On March 18, 2007, Kodee woke up to find his Pappa, Eddie Hall, motionless on the floor, after slipping into a diabetic coma.
As soon as he realized his Pappa needed help the 5-year-old calmly picked up the phone and called his mother.
Kodee also knows how to prick a finger and run blood tests on his Pappa.
While Kodee's mom called 911 he gave his Pappa a life-saving injection.
"Sometimes the kids are more cool, calm and collective than we are."
He's one of nine finalists up for the honor of the 2007 Oklahoma Hero. As NEWS 9's Doug Warner reports, this nominee showed great courage even if he's not old enough to spell courage.
"911 what's your emergency?" asked the 911 operator.
"My dad is having a diabetic reaction," replied Eddie Hall's daughter Amber Avery.
For the Enid Fire Department 911 calls like Avery's ring in about 3,200 times a year, "That's what we try and keep in mind, is what is routine for us could be someone else's worse day," Fire Marshall Ken Helms said.
What makes the March 18, 2007, 911 call so significant is the fact that Avery wasn't just getting help from medics over the phone, she was also getting help from someone inside the house named Kodee.
"I don't know what happened," Eddie Hall said. "Until this day, I don't know what happened."
Five-year-old Kodee woke up to find his grandfather Eddie Hall motionless on the floor, after slipping into a diabetic coma.
"Every time it happens, we all cry, cause we never know. As bad as diabetes is we don't know if it's the last one, or last time," Avery said.
It's likely not the last one, and certainly wasn't the last time thanks to Kodee.
"I think he did a good job. Smart young man," Helms said.

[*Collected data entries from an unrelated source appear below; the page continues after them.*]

Definition chunk_held (by_path : ByPath) (key : ByteCacheKey) (data : Bytes) : Prop :=
  exists chunks, by_path !! (key_path key, key_cred key) = Some chunks
    /\ mkCachedChunk (key_range key) data ∈ chunks.
Lemma lookup_range_held by_path path range cred :
  match lookup_chunks by_path path cred (Ok None) (fun chunks => find_range chunks range) with
  | Ok (Some bytes) => exists range' data, chunk_held by_path (mkByteCacheKey path range' cred) data
      /\ slice_cached_range range' data range = Ok (Some bytes)
  | Ok None => True
  | Err f => exists range' data, chunk_held by_path (mkByteCacheKey path range' cred) data
      /\ slice_cached_range range' data range = Err f
  end.
Proof.
  unfold lookup_chunks. destruct (by_path !! (path, cred)) as [chunks|] eqn:E; [|done].
  pose proof (find_range_chunk chunks range) as H. destruct (find_range chunks range) as [[bytes|]|f]; [|done|];
    destruct H as ([r d] & Hc & H); exists r, d; (split; [by exists chunks|done]).
Qed.
Lemma lookup_full_held by_path path cred bytes :
  lookup_chunks by_path path cred None find_full_object = Some bytes ->
  exists finish, chunk_held by_path (mkByteCacheKey path (mkRange 0 finish) cred) bytes.
Proof.
  unfold lookup_chunks. destruct (by_path !! (path, cred)) as [chunks|] eqn:E; [|done].
  intros (finish & H)%find_full_chunk. exists finish. by exists chunks.
Qed.
Lemma insert_held by_path key data key' data' :
  chunk_held (<[(key_path key, key_cred key) := fst (insert_chunk (default []
    (by_path !! (key_path key, key_cred key))) key data)]> by_path) key' data' ->
  chunk_held by_path key' data' \/ (key' = key /\ data' = data).
Proof.
  intros (chunks & H & Hc). destruct (decide ((key_path key, key_cred key) = (key_path key', key_cred key'))) as [E|E].
  - rewrite E, lookup_insert_eq in H. injection H as <-. apply insert_chunk_elem in Hc as [Hc|Hc].
    + left. rewrite <- E in Hc. destruct (by_path !! (key_path key, key_cred key)) as [chunks|] eqn:El.
      * exists chunks. by rewrite <- E.
      * by apply not_elem_of_nil in Hc.
    + right. injection Hc as Hr ->. injection E as Hp Hf. destruct key, key'. cbn in *. by subst.
  - rewrite lookup_insert_ne in H by done. left. by exists chunks.
Qed.

Section memory_laws.
Context {HO : HashOrder} {HL : HashOrderLaws}.

(** Eviction only removes. *)
Lemma evict_submap fuel used incoming bound by_path used' by_path' :
  evict fuel used incoming bound by_path = Some (used', by_path') -> by_path' ⊆ by_path.
Proof.
  revert used by_path. induction fuel as [|fuel IH]; intros used by_path; cbn [evict];
    (destruct (_ && _); [|by intros [= _ <-]]); (destruct (first_key by_path) as [k|]; [|by intros [= _ <-]]); [done|].
  destruct (by_path !! k); intros H; apply IH in H; [|done]. etrans; [exact H|apply delete_subseteq].
Qed.
Lemma evicted_held self incoming key data :
  chunk_held (mem_by_path (evict_if_needed self incoming)) key data -> chunk_held (mem_by_path self) key data.
Proof.
  unfold evict_if_needed. destruct (_ <=? _); [done|]. destruct (evict _ _ _ _ _) as [[used by_path]|] eqn:E; [|done].
  intros (chunks & H & Hc). exists chunks. split; [|done]. by eapply lookup_weaken, evict_submap.
Qed.

#[export] Instance memory_laws dom : ByteCacheLaws MemoryByteCache dom.
Proof.
  exists (fun c => chunk_held (mem_by_path c)).
  - intros c path range cred _. cbn. pose proof (lookup_range_held (mem_by_path c) path range cred) as H.
    destruct (lookup_chunks _ _ _ _ _) as [[bytes|]|f]; [|done|]; destruct H as (r & d & ? & ?); exists r, d; auto.
  - intros c path cred bytes. apply lookup_full_held.
  - intros c key data key' data' _. cbn. unfold memory_put. destruct data as [|b data]; [by left|].
    intros [H|H]%insert_held; [|by right]. left. by apply evicted_held in H.
Defined.

(** The loop of the eviction ends, with room for what comes in or with nothing left. *)
Lemma evict_ends fuel used incoming bound by_path :
  (size by_path <= fuel)%nat ->
  exists used' by_path', evict fuel used incoming bound by_path = Some (used', by_path')
    /\ (wrapU 64 (used' + incoming) <= bound \/ by_path' = ∅).
Proof using HL.
  revert used by_path. induction fuel as [|fuel IH]; intros used by_path Hs; cbn [evict].
  - assert (by_path = ∅) as -> by (apply map_size_empty_iff; lia).
    rewrite (bool_decide_true (∅ = ∅)), andb_false_r by done. eexists _, _. split; [done|by right].
  - destruct (Z.ltb_spec bound (wrapU 64 (used + incoming))) as [Hlt|Hle]; cbn [andb].
    + case_bool_decide as He; cbn [negb]; [eexists _, _; split; [done|by right]|].
      destruct (first_key by_path) as [k|] eqn:Ek.
      * apply first_key_Some in Ek as [chunks Hk]. rewrite Hk. apply IH. rewrite map_size_delete_Some by done. lia.
      * by apply first_key_None in Ek.
    + eexists _, _. split; [done|by left].
Qed.
End memory_laws.

(** Names that tell the keys of a use apart. *)
Lemma fs_name_inj {DH : DefaultHasher} self key key' :
  path_for self key = path_for self key' -> file_name key = file_name key'.
Proof.
  unfold path_for. generalize (file_name key), (file_name key'). intros n n' H.
  apply (f_equal (fun l => nth 3 l [])) in H. by apply app_inj_2 in H as [H _].
Qed.

#[export] Instance fs_laws {DH : DefaultHasher} (dom : ByteCacheKey -> Prop)
    (Hinj : forall key key', dom key -> dom key' -> file_name key = file_name key' -> key = key') :
  ByteCacheLaws FsByteCache dom.
Proof.
  exists (fun c key data => (dom key /\ fs_get c key = Some data) \/ chunk_held (fs_by_path c) key data).
  - intros c path range cred Hdom. cbn. destruct (fs_get c (mkByteCacheKey path range cred)) as [hit|] eqn:E.
    + exists range, hit. split; [left; by split|by left].
    + pose proof (lookup_range_held (fs_by_path c) path range cred) as H.
      destruct (lookup_chunks _ _ _ _ _) as [[bytes|]|f]; [|done|]; destruct H as (r & d & ? & ?); exists r, d; auto.
  - intros c path cred bytes (finish & H)%lookup_full_held. exists finish. by right.
  - intros c key data key' data' Hdom. cbn. unfold fs_put. destruct data as [|b data]; [by left|].
    intros [[Hdom' H]|[H|H]%insert_held]; [|by left; right|by right].
    unfold fs_get in H. change (path_for _ key') with (path_for c key') in H. cbn [disk] in H.
    destruct (default true (head (fs_writes c))); [|by left; left].
    destruct (decide (path_for c key = path_for c key')) as [E|E].
    + right. apply fs_name_inj, Hinj in E as <-; [|done..]. split; [done|].
      rewrite lookup_insert_eq in H. by injection H as <-.
    + left; left. split; [done|]. by rewrite lookup_insert_ne in H.
Defined.

(** ** Reading through the cache

    The operations of a client, its answers (a failure has one answer: the cached storage
    asks for the size of a file before it reads it, so its error may be another one), and its
    runs with and without the cache. *)
Inductive StorageOp :=
  | OpRead (cancelled : bool) (path : str)
  | OpReadRange (cancelled : bool) (path : str) (range : Range)
  | OpExists (path : str)
  | OpMetadata (path : str)
  | OpWrite (path : str) (bs : Bytes)
  | OpDelete (path : str)
  | OpDeletePrefix (path : str).
Inductive Answer := ABytes (bs : Bytes) | AFlag (b : bool) | ASize (size : Z) | ADone | AFailed.

Definition answer {S A} (f : A -> Answer) (m : SR S A) (s : S) : Answer * S :=
  match m s with Ok (a, s') => (f a, s') | Err _ => (AFailed, s) end.
Fixpoint run_ops {S} (step : StorageOp -> S -> Answer * S) (ops : list StorageOp) (s : S) : list Answer * S :=
  match ops with
  | [] => ([], s)
  | o :: ops =>
      let s1 := step o s in
      let s2 := run_ops step ops (snd s1) in
      (fst s1 :: fst s2, snd s2)
  end.

Section transparency.
Context {W : Type} {ST : Storage W} {SL : StorageLaws W} {C : Type} {BC : ByteCacheStore C} (cred_fp : Z).
Context (dom : ByteCacheKey -> Prop) {CL : ByteCacheLaws C dom}.

Definition cached_step (o : StorageOp) : W * C -> Answer * (W * C) :=
  match o with
  | OpRead cancelled path => answer ABytes (caching_read cred_fp cancelled path)
  | OpReadRange cancelled path range =>
      answer ABytes (let! r := caching_reader path in caching_read_range cred_fp cancelled r range)
  | OpExists path => answer AFlag (caching_exists path)
  | OpMetadata path => answer ASize (caching_metadata path)
  | OpWrite path bs => answer (fun _ => ADone) (caching_write path bs)
  | OpDelete path => answer (fun _ => ADone) (caching_delete path)
  | OpDeletePrefix path => answer (fun _ => ADone) (caching_delete_prefix path)
  end.
Definition plain_bytes (cancelled : bool) (w : W) (r : result Bytes) : Answer * W :=
  (if cancelled then AFailed else match r with Ok bs => ABytes bs | Err _ => AFailed end, w).
Definition plain_change (w : W) (r : result W) : Answer * W :=
  match r with Ok w' => (ADone, w') | Err _ => (AFailed, w) end.
Definition plain_step (o : StorageOp) (w : W) : Answer * W :=
  match o with
  | OpRead cancelled path => plain_bytes cancelled w (read w path)
  | OpReadRange cancelled path range => plain_bytes cancelled w (let? r := reader w path in read_range w r range)
  | OpExists path => (match exists_ w path with Ok b => AFlag b | Err _ => AFailed end, w)
  | OpMetadata path => (match metadata w path with Ok size => ASize size | Err _ => AFailed end, w)
  | OpWrite path bs => plain_change w (write w path bs)
  | OpDelete path => plain_change w (delete w path)
  | OpDeletePrefix path => plain_change w (delete_prefix w path)
  end.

You see, little Kodee was spending the night at his grandfather's house, and as soon as he realized his Pappa Eddie needed help the 5-year-old calmly picked up the phone and called his mother.
"Four o'clock in the morning and Kodee, just calm as can be, said ‘Mom, I think you need to get over here,'" Avery recalled.
Kodee not only has his mother's phone number memorized in case of an emergency, but he also knows how to prick a finger and run blood tests on his Pappa.
"He knows when we're sleeping to watch out over me," Hall said.
And apparently he knows a diabetic coma when he sees one too.
"My son woke him, I guess he woke my son up doing it," Avery told the 911 operator.
While his mother was on the phone to 911 Kodee was giving his Pappa a life-saving injection.
"Sometimes the kids are more cool, calm and collective than we are," said Helms.
Kodee's not one to do much bragging, but the Enid Fire Department is, they along with the Oklahoma State Firefighters Association honored Kodee with a merit award and a brand new bike.
"Had the presence of mind to know what needed to happen, and recognized his grandfather was in trouble and needed help and he needed to get help for him," Helms said.